## YOUR TASK:
Lines below starting with the line with "forallb (multisignature_in_range (m_multisignatureOutputs" and going on through the line with "unfold pushTransaction. rewrite Hh, Hd." must be output exactly; the rest of the records must be left out.

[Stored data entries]

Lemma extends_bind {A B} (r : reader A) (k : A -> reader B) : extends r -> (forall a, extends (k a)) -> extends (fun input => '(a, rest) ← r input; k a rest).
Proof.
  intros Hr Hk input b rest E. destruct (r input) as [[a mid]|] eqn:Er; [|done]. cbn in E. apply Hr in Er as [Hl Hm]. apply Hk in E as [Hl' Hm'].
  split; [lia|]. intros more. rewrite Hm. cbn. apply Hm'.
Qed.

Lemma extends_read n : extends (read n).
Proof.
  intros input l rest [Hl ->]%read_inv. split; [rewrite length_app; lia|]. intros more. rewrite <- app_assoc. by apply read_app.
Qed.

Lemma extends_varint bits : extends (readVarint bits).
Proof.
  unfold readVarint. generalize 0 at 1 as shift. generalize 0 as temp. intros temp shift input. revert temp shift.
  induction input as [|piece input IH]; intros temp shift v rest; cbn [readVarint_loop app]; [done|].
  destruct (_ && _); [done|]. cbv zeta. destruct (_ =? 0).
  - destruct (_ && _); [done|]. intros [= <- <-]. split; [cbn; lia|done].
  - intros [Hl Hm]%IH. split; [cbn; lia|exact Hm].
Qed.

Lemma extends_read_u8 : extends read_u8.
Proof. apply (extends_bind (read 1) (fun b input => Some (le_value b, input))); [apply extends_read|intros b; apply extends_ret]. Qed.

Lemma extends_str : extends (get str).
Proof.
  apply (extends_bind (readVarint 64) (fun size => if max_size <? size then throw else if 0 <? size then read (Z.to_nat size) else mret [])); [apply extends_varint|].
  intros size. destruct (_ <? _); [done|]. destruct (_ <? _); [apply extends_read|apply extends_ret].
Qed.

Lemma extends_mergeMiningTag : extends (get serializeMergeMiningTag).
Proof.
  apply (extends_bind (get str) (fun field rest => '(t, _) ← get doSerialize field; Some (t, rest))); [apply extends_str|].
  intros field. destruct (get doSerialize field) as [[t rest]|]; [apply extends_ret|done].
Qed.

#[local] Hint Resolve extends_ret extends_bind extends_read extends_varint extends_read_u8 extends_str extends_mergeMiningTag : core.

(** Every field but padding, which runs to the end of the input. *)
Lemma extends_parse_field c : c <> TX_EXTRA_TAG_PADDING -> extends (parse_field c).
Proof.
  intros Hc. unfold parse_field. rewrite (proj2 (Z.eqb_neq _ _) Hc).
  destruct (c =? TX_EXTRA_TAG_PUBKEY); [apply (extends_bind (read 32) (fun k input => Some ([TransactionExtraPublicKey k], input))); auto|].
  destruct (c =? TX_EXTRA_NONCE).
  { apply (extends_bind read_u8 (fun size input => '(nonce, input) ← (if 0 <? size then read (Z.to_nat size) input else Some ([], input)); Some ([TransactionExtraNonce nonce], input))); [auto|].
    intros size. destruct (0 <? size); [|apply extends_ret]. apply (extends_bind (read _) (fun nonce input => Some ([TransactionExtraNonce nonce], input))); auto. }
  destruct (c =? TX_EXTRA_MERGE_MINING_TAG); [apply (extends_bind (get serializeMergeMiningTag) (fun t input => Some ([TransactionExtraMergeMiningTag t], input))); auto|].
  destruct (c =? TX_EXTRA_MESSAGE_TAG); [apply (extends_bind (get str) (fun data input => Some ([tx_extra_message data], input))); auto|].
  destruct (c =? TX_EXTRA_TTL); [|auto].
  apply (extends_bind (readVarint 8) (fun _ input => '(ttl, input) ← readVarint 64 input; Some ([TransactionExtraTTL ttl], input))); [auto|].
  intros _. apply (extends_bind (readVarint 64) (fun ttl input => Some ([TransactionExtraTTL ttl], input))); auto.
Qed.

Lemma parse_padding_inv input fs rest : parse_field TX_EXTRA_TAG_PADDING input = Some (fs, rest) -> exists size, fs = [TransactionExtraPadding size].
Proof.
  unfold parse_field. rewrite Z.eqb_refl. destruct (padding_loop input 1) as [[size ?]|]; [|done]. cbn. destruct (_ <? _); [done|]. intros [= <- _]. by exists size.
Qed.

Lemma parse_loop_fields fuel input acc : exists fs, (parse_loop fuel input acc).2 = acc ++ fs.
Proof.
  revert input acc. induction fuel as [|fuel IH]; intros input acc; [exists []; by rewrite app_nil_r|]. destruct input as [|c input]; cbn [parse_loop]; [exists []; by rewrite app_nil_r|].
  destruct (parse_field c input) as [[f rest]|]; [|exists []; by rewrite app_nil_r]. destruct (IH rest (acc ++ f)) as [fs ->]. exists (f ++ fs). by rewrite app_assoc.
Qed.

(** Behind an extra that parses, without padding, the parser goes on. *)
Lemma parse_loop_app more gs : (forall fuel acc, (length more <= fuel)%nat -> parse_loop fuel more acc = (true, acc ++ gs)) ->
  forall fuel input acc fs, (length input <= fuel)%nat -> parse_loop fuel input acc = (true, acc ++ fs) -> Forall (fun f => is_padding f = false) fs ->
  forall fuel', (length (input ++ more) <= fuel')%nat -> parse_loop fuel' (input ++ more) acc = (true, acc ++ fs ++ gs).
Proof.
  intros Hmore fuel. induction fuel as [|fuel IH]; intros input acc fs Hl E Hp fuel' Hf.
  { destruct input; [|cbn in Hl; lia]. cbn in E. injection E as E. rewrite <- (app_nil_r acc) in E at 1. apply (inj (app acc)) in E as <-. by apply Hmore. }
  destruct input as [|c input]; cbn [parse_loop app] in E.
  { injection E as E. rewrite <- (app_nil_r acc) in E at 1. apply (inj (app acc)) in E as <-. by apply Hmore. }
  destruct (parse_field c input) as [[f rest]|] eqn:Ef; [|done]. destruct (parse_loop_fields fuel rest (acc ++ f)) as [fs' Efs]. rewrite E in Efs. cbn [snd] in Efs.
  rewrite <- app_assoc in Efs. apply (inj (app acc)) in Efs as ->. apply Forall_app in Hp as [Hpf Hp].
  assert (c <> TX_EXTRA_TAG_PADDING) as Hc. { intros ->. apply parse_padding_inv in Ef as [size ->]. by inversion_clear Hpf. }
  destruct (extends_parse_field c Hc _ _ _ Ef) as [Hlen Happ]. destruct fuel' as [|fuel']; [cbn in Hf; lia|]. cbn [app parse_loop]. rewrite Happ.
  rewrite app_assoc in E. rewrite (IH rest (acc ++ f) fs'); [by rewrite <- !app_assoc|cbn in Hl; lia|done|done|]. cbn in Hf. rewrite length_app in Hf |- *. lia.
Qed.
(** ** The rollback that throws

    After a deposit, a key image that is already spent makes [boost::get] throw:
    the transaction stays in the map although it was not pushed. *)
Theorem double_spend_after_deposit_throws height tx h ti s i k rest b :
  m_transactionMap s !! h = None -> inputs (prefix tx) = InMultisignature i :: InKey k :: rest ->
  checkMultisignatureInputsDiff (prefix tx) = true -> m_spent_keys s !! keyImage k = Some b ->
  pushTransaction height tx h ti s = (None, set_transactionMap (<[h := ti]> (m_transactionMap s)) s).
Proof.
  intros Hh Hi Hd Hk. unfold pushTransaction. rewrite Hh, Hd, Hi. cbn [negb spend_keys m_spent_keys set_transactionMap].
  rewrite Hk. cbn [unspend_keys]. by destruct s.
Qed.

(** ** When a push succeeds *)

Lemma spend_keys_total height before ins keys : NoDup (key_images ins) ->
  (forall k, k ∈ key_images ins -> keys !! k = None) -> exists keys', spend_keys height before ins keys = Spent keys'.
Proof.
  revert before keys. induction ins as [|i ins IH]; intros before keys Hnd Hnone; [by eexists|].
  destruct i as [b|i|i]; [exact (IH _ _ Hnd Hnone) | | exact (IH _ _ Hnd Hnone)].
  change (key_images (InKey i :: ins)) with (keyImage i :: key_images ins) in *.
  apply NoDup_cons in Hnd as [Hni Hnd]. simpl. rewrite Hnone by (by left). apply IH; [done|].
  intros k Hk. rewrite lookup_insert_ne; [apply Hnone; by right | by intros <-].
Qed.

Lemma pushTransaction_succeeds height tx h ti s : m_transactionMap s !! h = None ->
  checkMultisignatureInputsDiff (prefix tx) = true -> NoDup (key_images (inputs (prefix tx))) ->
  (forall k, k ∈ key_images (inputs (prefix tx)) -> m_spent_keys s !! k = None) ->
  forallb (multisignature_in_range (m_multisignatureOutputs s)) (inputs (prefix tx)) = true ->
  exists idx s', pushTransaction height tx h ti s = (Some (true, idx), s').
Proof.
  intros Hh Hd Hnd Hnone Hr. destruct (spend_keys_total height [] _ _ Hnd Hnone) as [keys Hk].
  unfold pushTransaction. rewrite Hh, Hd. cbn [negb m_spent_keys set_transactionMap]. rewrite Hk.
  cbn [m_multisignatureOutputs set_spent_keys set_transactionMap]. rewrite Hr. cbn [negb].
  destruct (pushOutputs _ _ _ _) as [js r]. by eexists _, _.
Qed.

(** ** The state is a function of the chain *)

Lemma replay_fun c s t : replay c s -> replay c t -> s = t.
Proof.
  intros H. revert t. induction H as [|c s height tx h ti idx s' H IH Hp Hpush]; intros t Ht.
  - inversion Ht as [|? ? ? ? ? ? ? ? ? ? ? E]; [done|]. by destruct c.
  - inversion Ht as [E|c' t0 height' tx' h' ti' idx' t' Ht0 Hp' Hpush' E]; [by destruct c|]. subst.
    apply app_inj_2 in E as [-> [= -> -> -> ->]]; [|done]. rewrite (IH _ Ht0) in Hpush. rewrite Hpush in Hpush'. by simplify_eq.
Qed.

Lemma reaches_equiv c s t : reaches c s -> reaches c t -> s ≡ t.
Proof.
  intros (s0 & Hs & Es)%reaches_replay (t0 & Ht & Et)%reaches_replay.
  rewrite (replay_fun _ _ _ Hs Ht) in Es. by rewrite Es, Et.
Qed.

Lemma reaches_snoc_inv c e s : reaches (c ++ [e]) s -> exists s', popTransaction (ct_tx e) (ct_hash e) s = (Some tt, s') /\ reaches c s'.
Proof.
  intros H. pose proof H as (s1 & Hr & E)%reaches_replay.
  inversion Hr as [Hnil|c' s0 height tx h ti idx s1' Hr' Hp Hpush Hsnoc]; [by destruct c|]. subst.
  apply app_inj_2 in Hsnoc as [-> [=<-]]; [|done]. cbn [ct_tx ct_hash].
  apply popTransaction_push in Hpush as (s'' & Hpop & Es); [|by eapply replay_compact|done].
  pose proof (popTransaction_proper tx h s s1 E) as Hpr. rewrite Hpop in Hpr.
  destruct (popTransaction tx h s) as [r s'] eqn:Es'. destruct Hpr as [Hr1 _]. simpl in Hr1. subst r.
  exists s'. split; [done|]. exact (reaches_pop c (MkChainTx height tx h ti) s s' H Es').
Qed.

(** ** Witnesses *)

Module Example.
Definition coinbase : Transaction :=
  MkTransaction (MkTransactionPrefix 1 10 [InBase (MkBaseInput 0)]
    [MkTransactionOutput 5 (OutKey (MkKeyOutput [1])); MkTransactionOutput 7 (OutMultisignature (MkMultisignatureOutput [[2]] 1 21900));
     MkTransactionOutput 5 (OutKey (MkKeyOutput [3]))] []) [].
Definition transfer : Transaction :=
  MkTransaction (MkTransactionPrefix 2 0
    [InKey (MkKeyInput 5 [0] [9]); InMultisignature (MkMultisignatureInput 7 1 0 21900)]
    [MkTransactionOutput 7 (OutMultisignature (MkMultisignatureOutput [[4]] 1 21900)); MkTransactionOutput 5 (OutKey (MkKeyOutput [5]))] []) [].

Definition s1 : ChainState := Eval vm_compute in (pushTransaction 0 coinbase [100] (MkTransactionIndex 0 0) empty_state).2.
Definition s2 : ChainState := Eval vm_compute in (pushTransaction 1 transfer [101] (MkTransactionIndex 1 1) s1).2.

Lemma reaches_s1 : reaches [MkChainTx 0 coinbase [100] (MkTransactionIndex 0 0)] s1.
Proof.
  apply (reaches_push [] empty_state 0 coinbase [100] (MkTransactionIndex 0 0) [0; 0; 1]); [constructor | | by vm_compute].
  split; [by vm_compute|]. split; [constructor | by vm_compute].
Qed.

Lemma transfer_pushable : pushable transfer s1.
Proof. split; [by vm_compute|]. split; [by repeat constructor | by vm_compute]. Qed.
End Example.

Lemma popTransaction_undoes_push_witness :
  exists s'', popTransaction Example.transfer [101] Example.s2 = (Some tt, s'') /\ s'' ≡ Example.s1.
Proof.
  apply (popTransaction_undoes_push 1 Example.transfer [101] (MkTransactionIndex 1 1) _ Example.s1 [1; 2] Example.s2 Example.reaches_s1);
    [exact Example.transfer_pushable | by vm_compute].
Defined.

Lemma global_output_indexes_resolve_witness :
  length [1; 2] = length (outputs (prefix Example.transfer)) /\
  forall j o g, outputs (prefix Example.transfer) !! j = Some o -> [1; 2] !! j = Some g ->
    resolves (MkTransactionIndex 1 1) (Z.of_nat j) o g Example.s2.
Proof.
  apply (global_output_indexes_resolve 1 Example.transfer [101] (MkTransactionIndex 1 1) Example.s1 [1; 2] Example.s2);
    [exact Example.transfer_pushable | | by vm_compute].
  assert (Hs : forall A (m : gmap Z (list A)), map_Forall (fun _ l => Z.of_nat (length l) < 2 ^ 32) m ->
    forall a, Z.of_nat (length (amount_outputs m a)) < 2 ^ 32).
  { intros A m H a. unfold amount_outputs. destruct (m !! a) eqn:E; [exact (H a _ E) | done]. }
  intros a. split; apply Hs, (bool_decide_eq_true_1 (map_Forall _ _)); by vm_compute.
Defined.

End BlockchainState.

## EXPECTED ANSWER:
  forallb (multisignature_in_range (m_multisignatureOutputs s)) (inputs (prefix tx)) = true ->
  exists idx s', pushTransaction height tx h ti s = (Some (true, idx), s').
Proof.
  intros Hh Hd Hnd Hnone Hr. destruct (spend_keys_total height [] _ _ Hnd Hnone) as [keys Hk].
  unfold pushTransaction. rewrite Hh, Hd. cbn [negb m_spent_keys set_transactionMap]. rewrite Hk.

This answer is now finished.